EXERCISE PROMPT:
Please return only the lines from the one holding "c0 EmptyString =>" through the one holding "if ((240 <=?", exactly as they appear in the records below, both ends included.

PROVIDED DATA Start Marker

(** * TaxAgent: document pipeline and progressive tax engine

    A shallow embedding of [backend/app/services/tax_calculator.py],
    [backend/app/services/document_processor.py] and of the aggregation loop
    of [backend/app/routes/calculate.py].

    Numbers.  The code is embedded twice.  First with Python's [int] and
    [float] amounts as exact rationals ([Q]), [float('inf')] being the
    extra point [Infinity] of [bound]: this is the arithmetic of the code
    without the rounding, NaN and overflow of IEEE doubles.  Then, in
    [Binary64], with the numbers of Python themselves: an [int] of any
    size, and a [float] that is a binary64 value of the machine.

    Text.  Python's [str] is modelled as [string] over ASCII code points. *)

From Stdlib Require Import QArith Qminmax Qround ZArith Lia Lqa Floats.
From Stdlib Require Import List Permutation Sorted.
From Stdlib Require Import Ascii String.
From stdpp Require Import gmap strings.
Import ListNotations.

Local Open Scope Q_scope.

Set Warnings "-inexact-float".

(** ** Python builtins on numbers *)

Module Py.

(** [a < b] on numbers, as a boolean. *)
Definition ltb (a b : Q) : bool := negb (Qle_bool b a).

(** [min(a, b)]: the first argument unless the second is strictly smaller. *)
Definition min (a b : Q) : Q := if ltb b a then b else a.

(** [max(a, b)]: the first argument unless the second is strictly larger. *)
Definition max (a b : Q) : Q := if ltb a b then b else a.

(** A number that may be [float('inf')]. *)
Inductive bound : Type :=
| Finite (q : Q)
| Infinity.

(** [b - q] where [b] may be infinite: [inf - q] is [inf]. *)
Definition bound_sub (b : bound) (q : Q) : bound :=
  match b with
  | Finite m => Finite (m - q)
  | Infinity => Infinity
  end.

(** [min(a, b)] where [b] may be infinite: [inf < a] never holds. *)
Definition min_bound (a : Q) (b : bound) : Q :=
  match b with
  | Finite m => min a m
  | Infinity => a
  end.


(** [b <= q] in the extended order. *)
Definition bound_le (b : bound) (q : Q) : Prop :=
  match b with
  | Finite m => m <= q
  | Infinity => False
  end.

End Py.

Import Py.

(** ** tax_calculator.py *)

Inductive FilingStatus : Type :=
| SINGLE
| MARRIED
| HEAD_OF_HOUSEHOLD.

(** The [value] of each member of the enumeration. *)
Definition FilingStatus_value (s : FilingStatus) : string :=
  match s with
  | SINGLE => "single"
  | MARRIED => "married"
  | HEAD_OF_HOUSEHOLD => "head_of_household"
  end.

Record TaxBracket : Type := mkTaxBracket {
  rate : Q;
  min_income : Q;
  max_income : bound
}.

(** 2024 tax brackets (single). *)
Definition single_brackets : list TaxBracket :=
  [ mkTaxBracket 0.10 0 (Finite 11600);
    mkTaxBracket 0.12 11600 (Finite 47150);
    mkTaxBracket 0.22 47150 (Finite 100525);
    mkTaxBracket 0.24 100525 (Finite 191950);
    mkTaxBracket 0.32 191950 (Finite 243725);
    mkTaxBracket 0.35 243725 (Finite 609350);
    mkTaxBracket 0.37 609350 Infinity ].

PROVIDED DATA End Marker
PROVIDED DATA Start Marker

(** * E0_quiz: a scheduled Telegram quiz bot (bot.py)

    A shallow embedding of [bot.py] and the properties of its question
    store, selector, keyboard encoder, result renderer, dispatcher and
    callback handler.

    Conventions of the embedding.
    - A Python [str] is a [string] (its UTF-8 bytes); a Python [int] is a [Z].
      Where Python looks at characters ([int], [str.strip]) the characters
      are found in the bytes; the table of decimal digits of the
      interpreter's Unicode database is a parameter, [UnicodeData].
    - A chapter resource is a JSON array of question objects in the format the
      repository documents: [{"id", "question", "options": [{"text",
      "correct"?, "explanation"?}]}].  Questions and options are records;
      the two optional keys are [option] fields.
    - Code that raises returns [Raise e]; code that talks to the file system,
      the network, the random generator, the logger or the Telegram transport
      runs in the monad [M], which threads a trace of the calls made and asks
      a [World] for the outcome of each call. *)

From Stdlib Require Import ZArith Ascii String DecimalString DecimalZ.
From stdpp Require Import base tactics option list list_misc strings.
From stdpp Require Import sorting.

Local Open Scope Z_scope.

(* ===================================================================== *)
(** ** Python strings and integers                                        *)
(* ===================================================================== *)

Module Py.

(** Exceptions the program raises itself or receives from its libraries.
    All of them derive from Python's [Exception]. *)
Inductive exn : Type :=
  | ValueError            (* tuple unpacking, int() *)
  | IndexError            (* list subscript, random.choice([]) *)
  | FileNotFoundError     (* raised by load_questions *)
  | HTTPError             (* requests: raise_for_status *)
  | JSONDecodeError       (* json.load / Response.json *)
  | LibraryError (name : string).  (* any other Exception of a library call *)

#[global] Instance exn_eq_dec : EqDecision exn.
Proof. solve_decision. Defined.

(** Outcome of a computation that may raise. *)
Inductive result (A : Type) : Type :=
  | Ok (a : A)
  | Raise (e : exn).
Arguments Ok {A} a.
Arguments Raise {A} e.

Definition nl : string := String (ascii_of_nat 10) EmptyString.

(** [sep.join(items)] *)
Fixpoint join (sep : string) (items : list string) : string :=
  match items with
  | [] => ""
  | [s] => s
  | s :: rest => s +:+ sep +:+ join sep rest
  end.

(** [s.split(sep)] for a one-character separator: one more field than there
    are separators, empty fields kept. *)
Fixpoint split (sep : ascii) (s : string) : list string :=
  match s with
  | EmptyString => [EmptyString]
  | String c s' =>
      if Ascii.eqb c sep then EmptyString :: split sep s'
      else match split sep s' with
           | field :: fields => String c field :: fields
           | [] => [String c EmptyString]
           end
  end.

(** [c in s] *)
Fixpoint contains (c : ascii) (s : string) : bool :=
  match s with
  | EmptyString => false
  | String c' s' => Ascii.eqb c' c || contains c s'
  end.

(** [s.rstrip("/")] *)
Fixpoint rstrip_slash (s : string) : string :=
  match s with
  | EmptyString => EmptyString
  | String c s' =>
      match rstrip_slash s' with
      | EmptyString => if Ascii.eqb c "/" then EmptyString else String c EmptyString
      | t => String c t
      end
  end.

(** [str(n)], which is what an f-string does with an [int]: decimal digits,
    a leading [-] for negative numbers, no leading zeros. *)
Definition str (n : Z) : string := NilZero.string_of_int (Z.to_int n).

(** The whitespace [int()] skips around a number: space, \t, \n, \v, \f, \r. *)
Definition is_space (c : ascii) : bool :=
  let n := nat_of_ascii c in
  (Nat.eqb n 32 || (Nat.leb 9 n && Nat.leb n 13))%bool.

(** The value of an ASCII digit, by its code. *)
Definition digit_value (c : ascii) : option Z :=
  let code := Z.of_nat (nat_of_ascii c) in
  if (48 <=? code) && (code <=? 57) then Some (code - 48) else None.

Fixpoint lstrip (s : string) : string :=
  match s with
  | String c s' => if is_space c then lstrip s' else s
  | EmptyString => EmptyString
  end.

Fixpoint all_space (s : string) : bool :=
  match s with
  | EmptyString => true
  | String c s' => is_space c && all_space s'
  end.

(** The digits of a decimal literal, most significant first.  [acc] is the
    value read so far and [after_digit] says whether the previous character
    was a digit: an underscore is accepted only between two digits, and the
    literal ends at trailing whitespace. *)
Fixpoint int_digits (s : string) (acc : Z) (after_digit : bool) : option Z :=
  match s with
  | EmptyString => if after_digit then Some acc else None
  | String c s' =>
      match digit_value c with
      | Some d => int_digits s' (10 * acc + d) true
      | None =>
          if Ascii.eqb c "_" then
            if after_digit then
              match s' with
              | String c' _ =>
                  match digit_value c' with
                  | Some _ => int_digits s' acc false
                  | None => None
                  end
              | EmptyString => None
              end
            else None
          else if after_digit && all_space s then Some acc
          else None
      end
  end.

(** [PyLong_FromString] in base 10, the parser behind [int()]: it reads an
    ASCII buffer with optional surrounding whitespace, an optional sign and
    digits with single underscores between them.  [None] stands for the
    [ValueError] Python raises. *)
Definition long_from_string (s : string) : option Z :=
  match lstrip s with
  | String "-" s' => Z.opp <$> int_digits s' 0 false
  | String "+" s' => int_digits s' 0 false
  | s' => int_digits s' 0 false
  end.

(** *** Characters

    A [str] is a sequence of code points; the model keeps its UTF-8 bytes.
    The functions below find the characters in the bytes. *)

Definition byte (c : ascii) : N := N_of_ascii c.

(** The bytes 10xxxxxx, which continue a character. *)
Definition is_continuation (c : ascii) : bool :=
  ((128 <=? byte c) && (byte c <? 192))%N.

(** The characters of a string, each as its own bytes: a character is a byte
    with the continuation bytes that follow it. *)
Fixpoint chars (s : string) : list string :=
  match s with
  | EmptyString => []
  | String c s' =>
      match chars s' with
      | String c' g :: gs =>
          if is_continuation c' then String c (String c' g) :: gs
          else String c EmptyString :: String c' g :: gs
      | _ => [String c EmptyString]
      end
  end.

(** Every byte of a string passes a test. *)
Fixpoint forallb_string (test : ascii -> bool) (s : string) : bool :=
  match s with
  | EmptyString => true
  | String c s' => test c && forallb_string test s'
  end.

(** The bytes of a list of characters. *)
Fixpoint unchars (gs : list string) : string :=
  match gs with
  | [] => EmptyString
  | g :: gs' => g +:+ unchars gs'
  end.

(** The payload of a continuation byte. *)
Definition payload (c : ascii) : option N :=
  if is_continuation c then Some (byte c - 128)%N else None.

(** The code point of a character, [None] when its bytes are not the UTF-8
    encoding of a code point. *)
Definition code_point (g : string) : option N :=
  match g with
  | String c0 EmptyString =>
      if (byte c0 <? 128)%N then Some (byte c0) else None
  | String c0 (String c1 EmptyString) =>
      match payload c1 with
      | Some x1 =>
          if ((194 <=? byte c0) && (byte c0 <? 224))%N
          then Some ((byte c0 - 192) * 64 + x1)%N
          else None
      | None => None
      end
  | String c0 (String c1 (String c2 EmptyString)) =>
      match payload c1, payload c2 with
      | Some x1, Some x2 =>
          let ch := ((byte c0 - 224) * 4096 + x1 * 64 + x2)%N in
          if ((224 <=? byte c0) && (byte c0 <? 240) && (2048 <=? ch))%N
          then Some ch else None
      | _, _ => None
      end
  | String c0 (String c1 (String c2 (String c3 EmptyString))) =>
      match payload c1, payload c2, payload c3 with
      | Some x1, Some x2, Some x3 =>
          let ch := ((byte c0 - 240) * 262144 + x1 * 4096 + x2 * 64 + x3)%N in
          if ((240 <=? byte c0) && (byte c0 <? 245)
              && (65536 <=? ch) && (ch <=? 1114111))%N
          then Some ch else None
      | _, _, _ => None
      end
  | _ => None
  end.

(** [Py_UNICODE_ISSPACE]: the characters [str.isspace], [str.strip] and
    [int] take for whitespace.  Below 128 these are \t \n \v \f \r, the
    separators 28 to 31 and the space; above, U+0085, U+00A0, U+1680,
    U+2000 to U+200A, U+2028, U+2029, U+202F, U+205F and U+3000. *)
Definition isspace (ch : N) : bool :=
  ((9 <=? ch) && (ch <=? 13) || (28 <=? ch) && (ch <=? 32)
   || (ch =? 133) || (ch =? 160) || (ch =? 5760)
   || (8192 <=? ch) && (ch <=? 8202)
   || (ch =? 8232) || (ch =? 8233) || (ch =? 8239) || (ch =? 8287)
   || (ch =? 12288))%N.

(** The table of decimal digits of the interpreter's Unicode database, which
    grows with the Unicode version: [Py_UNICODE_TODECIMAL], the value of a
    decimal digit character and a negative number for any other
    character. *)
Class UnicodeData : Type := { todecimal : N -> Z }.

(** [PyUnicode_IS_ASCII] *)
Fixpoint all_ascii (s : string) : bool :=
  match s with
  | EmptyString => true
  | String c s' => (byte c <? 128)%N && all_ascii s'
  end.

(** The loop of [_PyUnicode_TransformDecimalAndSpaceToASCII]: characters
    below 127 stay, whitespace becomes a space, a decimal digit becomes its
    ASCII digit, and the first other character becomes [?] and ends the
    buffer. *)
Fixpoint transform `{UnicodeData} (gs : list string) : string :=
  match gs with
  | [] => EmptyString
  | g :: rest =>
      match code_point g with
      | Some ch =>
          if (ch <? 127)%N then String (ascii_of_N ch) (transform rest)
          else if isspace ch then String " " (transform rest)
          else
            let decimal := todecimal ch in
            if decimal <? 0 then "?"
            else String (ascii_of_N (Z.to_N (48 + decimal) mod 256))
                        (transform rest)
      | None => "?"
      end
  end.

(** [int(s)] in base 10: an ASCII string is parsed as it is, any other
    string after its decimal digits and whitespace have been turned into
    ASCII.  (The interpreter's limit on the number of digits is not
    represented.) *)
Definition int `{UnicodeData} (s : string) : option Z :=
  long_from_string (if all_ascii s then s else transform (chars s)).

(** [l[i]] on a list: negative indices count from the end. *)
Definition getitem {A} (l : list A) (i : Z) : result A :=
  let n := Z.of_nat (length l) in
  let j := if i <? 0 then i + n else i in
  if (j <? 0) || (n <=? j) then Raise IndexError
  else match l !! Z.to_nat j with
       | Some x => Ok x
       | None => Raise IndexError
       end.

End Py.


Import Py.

PROVIDED DATA End Marker
PROVIDED DATA Start Marker

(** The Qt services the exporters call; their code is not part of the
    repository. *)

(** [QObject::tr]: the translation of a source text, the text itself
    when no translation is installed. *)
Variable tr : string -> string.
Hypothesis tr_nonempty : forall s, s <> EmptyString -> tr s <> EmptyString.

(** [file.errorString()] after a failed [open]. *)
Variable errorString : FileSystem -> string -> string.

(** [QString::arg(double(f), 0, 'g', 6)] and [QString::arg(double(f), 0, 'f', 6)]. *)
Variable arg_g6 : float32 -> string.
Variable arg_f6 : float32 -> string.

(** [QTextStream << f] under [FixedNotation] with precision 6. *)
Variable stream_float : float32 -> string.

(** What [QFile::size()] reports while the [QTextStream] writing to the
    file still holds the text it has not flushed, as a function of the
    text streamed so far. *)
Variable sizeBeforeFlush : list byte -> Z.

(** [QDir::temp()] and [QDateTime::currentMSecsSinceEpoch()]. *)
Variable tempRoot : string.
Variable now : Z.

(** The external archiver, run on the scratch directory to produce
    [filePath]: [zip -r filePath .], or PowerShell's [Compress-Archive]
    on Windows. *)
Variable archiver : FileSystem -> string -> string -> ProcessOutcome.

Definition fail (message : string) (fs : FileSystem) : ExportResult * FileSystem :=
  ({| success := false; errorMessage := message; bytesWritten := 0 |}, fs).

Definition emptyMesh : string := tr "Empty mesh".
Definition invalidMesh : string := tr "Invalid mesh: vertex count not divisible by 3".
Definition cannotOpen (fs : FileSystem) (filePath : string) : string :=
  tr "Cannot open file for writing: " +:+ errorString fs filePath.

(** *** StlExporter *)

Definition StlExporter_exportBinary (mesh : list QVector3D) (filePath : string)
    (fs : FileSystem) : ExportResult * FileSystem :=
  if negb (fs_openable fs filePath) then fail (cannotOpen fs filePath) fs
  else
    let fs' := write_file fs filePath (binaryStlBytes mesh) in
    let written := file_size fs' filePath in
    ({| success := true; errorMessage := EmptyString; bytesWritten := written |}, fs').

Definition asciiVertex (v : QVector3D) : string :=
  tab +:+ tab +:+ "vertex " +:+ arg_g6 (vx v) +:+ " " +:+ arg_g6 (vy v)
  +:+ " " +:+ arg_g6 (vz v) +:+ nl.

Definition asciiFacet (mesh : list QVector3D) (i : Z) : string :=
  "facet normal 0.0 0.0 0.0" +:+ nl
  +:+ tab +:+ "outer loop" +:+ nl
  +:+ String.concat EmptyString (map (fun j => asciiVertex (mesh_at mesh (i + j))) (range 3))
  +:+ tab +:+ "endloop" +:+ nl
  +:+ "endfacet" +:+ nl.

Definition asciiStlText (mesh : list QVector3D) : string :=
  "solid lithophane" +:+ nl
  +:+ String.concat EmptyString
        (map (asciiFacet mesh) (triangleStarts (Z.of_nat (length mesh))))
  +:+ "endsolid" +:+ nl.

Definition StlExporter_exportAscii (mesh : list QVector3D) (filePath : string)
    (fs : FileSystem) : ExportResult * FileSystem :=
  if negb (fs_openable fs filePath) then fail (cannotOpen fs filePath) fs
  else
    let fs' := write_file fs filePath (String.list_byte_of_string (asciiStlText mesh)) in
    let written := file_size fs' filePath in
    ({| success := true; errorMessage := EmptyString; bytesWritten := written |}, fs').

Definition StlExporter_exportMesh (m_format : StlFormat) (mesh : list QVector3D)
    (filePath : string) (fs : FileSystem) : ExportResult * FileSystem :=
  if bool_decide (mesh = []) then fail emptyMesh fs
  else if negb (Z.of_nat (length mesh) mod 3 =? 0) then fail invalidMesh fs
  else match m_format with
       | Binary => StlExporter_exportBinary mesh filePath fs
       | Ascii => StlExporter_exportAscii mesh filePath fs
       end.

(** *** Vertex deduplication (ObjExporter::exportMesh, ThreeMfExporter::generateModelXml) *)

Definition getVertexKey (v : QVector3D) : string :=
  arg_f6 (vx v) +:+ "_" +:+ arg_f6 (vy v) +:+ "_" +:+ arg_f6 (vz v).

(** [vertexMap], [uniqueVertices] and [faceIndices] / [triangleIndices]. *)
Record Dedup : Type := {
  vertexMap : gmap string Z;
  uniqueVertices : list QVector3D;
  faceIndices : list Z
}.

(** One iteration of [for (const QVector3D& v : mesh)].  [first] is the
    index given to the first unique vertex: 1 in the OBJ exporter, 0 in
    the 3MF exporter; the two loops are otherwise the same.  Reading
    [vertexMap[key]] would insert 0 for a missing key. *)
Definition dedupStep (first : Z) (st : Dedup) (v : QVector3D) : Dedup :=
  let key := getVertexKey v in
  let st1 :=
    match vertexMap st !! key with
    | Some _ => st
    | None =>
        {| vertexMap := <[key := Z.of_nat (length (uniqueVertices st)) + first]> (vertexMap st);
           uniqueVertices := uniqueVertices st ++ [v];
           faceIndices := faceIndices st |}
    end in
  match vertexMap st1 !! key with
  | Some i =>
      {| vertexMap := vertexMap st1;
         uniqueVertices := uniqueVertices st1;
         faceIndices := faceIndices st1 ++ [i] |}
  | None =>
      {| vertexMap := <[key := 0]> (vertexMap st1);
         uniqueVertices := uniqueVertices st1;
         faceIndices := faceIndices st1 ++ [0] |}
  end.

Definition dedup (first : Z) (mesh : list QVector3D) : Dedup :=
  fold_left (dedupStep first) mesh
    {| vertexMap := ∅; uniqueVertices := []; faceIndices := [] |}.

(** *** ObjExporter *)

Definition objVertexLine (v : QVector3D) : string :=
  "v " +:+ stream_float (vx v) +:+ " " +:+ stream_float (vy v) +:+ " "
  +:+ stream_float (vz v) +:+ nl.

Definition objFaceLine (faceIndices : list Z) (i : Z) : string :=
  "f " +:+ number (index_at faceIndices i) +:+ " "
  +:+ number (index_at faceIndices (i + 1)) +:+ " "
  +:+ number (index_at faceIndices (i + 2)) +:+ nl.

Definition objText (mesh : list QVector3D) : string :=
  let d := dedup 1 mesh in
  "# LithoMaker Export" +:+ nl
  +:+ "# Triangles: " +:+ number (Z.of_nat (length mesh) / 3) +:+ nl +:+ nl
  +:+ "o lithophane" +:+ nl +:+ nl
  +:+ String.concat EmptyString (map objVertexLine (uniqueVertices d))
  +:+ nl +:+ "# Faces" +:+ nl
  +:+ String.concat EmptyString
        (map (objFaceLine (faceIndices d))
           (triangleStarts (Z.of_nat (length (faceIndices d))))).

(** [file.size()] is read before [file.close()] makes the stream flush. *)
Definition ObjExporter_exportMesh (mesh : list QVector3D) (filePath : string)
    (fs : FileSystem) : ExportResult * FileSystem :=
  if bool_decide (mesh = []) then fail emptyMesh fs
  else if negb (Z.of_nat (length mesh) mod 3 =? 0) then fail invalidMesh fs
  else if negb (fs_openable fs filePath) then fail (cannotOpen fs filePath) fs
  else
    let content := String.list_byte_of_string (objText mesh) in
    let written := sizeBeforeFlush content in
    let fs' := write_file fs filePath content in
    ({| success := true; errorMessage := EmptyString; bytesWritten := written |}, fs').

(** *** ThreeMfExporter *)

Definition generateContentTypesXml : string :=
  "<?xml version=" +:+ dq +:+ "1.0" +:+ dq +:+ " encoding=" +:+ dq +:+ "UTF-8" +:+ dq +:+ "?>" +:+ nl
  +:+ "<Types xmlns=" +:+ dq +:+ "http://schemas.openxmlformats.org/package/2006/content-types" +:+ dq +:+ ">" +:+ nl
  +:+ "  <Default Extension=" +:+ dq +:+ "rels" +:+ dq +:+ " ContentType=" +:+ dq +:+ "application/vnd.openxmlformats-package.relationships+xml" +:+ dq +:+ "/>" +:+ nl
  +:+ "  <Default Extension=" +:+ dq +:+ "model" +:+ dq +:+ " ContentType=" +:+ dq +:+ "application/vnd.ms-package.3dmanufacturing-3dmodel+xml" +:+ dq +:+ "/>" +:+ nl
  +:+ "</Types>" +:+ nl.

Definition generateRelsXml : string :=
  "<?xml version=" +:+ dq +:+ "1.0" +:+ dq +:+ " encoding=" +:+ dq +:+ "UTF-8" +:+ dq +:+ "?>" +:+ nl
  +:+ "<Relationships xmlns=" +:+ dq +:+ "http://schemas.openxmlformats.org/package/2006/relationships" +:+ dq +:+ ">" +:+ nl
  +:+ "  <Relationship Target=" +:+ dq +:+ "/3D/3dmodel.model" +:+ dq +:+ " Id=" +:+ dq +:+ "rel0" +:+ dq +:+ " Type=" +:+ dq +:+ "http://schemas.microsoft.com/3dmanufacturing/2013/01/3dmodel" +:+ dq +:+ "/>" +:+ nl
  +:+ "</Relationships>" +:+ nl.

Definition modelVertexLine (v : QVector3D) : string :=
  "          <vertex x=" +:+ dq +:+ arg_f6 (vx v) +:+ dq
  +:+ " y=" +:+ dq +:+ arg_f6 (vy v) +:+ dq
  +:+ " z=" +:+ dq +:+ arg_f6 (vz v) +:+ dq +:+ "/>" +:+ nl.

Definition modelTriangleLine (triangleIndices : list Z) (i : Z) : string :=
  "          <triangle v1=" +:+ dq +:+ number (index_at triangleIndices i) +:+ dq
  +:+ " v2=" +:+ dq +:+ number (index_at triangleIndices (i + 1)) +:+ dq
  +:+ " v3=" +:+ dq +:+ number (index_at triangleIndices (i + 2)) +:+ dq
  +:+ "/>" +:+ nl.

PROVIDED DATA End Marker

COMPLETED TASK:
  | String c0 EmptyString =>
      if (byte c0 <? 128)%N then Some (byte c0) else None
  | String c0 (String c1 EmptyString) =>
      match payload c1 with
      | Some x1 =>
          if ((194 <=? byte c0) && (byte c0 <? 224))%N
          then Some ((byte c0 - 192) * 64 + x1)%N
          else None
      | None => None
      end
  | String c0 (String c1 (String c2 EmptyString)) =>
      match payload c1, payload c2 with
      | Some x1, Some x2 =>
          let ch := ((byte c0 - 224) * 4096 + x1 * 64 + x2)%N in
          if ((224 <=? byte c0) && (byte c0 <? 240) && (2048 <=? ch))%N
          then Some ch else None
      | _, _ => None
      end
  | String c0 (String c1 (String c2 (String c3 EmptyString))) =>
      match payload c1, payload c2, payload c3 with
      | Some x1, Some x2, Some x3 =>
          let ch := ((byte c0 - 240) * 262144 + x1 * 4096 + x2 * 64 + x3)%N in
          if ((240 <=? byte c0) && (byte c0 <? 245)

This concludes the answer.